On Thu, Oct 8, 2015 at 11:03 PM, Peter Robinson pbrobinson@gmail.com wrote:
On Tue, Sep 29, 2015 at 10:07 PM, Matthew Miller mattdm@fedoraproject.org wrote:
On Tue, Sep 29, 2015 at 04:56:19PM -0400, Josh Boyer wrote:
Do you have someone in mind to lead this objective?
Not that I've specifically talked to about that yet.
If so, is there a reason they didn't propose this themselves?
Release early release often? I wanted to start the conversation — this isn't a real proposal yet.
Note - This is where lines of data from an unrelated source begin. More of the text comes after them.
(** What remains after the header of a capture that opens. *)
Lemma parse_head data port : bytes_ok data -> (24 <= length data)%nat ->
  (exists be nano hdr, head_ok be nano hdr data /\
     ParsePcap data port = records (length data) be data (fun fs p => q ← udpPayload p port; Ok (match q with Some payload => fs ++ [payload] | None => fs end)) 24 [] /\
     CountPcapPackets data = records (length data) be data (fun c _ => Ok (c + 1)) 24 0) \/
  ParsePcap data port = Err NotPcap \/ ParsePcap data port = Err LinkType.
Proof.
  intros Hb Hl. unfold ParsePcap, CountPcapPackets. unfold pcapGlobalHeaderLen. rewrite (proj2 (Nat.ltb_ge _ _)) by done.
  unfold pcapLinkTypeOff. rewrite !slice_ok by lia. cbn [mbind outcome_bind Nat.sub Nat.add]. rewrite drop_0.
  assert (B : forall n m, bytes_ok (take n (drop m data))) by (intros n m; unfold bytes_ok in *; by apply Forall_take, Forall_drop).
  pose proof (B 4%nat 0%nat) as B0. rewrite drop_0 in B0. pose proof (be_get_range _ B0) as R.
  destruct (byteOrder (be_get (take 4 data))) as [be|] eqn:O; [|by right; left].
  apply byteOrder_spec in O as [nano O]; [|lia].
  destruct (Z.eqb_spec (uint be (take 4 (drop 20 data))) linkTypeEthernet) as [T|T]; [left|by right; right]. cbn [negb].
  exists be, nano, (take 16 (drop 4 data)). split; [|done]. split; [rewrite length_take, length_drop; lia|]. exists (drop 24 data).
  rewrite <- O. assert (L4 : length (take 4 data) = 4%nat) by (rewrite length_take; lia). rewrite <- L4 at 1. rewrite be_put_get by done.
  change 1 with linkTypeEthernet. rewrite <- T, put32_uint; [by apply cut_head|by apply B|]. rewrite length_take, length_drop. lia.
Qed.

Lemma records_count be rs : Forall record_ok rs -> (length rs <= length (concat (map (record_bytes be) rs)))%nat.
Proof.
  induction 1 as [|r rs Hr F IH]; cbn; [lia|]. rewrite length_app. unfold record_bytes at 1. rewrite !length_app. destruct Hr as (-> & _). lia.
Qed.
Lemma count_packets (ps : list (list Z)) c : fold_left (fun c _ => c + 1) ps c = c + Z.of_nat (length ps).
Proof. revert c. induction ps as [|p ps IH]; intros c; cbn; [lia|]. rewrite IH. lia. Qed.

Lemma file_reads be nano hdr rs tail port : length hdr = 16%nat -> Forall record_ok rs -> (length tail < 16)%nat ->
  ParsePcap (file be nano hdr rs tail) port = Ok (omap (frame_of port) (map pkt rs)) /\
  CountPcapPackets (file be nano hdr rs tail) = Ok (Z.of_nat (length rs)).
Proof.
  intros Hh F Lt. set (pre := be_put 4 (magic be nano) ++ hdr ++ put32 be 1).
  assert (Ef : file be nano hdr rs tail = pre ++ concat (map (record_bytes be) rs) ++ tail) by (unfold file, pre; by rewrite <- !app_assoc).
  assert (Lp : length pre = 24%nat) by (unfold pre; rewrite !length_app, length_be_put, put32_length; lia).
  destruct (open_head be nano hdr (concat (map (record_bytes be) rs) ++ tail) Hh) as (O1 & O2 & O3). fold pre in O1, O2, O3.
  rewrite Ef. set (data := pre ++ concat (map (record_bytes be) rs) ++ tail) in *.
  assert (Lf : (length rs <= length data)%nat) by (unfold data; rewrite !length_app; pose proof (records_count be rs F); lia).
  assert (Bo : byteOrder (be_get (be_put 4 (magic be nano))) = Some be).
  { rewrite be_get_put, Z.mod_small by apply magic_range. apply byteOrder_spec; [apply magic_range|by exists nano]. }
  unfold ParsePcap, CountPcapPackets. rewrite O1, O2. cbn [mbind outcome_bind]. rewrite Bo, O3. cbn [mbind outcome_bind].
  rewrite uint_put32 by done. cbn [Z.eqb negb linkTypeEthernet]. change (1 =? linkTypeEthernet) with true. cbn [negb].
  unfold pcapGlobalHeaderLen. rewrite <- Lp. unfold data. split.
  - erewrite records_run; [|apply each_frame|done|done|done]. by rewrite add_frames.
  - erewrite (records_run _ (fun c _ => c + 1)); [|done|done|done|done]. by rewrite count_packets, length_map.
Qed.

Lemma file_packets be nano hdr rs tail : bytes_ok (file be nano hdr rs tail) -> Forall bytes_ok (map pkt rs).
Proof.
  unfold file, bytes_ok. rewrite !Forall_app. intros (_ & _ & _ & H & _). apply Forall_fmap. induction rs as [|r rs IH]; [constructor|].
  cbn [map concat] in H. apply Forall_app in H as [H1 H]. constructor; [|by apply IH]. unfold record_bytes in H1. rewrite !Forall_app in H1. apply H1.
Qed.

(** A whole datagram's packet yields exactly its payload, for its ports. *)
Lemma whole_captured port d pl : datagram_ok d -> captured port (packet d) pl <-> (sport d = port \/ dport d = port) /\ pl = payload d.
Proof.
  intros Hd. split.
  - intros H. apply captured_frame in H. rewrite packet_ip, headed_frame, take_app_length in H by done.
    destruct (_ || _) eqn:Po; [|done]. injection H as <-. apply orb_true_iff in Po. rewrite !Z.eqb_eq in Po. done.
  - intros [Hp ->]. exists d, (length (packet d)). pose proof (ip_head_length d Hd) as Lh. pose proof (udp_head_length d Hd) as Lu.
    assert (L : length (packet d) = (heads d + length (payload d) + length (padding d))%nat).
    { rewrite packet_ip, !length_app, Lh, Lu. assert (Hl : length (link d) = 12%nat) by apply Hd. unfold heads. cbn [length]. lia. }
    split_and!; [done|done|by rewrite take_ge|lia|]. by rewrite take_ge by lia.
Qed.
OpenShift is a large complex platform, if we don't have buy in from the OpenShift teams themselves I think we'll end up in a situation where we're constantly chasing our tail and all the issues involved and it won't be pretty for anyone. Having dealt with OpenShift Enterprise on premise I feel this is something everyone needs to buy into for it to be a success otherwise you end up with a bad experience for all Fedora, OpenShift and worse the end user.
+1
It is a pretty size-able amount of work that I think we would definitely need shared responsibility and a good working relationship with upstream.
That said, a lot of the core lower level components of OpenShift v3, like kubernetes, are already packaged and actively maintained in Fedora, assuming they don't need massive forks and need to be maintained twice, and because it uses docker as the container format and supports any of them it means we don't need to deal with cartridges and hell surrounding those I feel it's more likely to be an easier task over all than the previous attempt..... but there's a bunch of assumptions there ;-)
OpenShift is based on kubernetes but because of the magic of golang, it's all statically linked at compile time. Therefore, OpenShift actually caries the entirety of kubernetes as a bundled library which unfortunately means that the current inclusion and continued maintenance of kubernetes in Fedora isn't likely to mean much unless there's a guarantee that it will always match the specific version of kubernetes that OpenShift is based on for API compatibility and then we could effectively strip out the bundled version and use the packaged version at build time. I'm not sure which is a better option though because I'm not yet sure how we want to track all the security nuances of giant piles of statically linked code. We probably want some recommendations from the Security Team.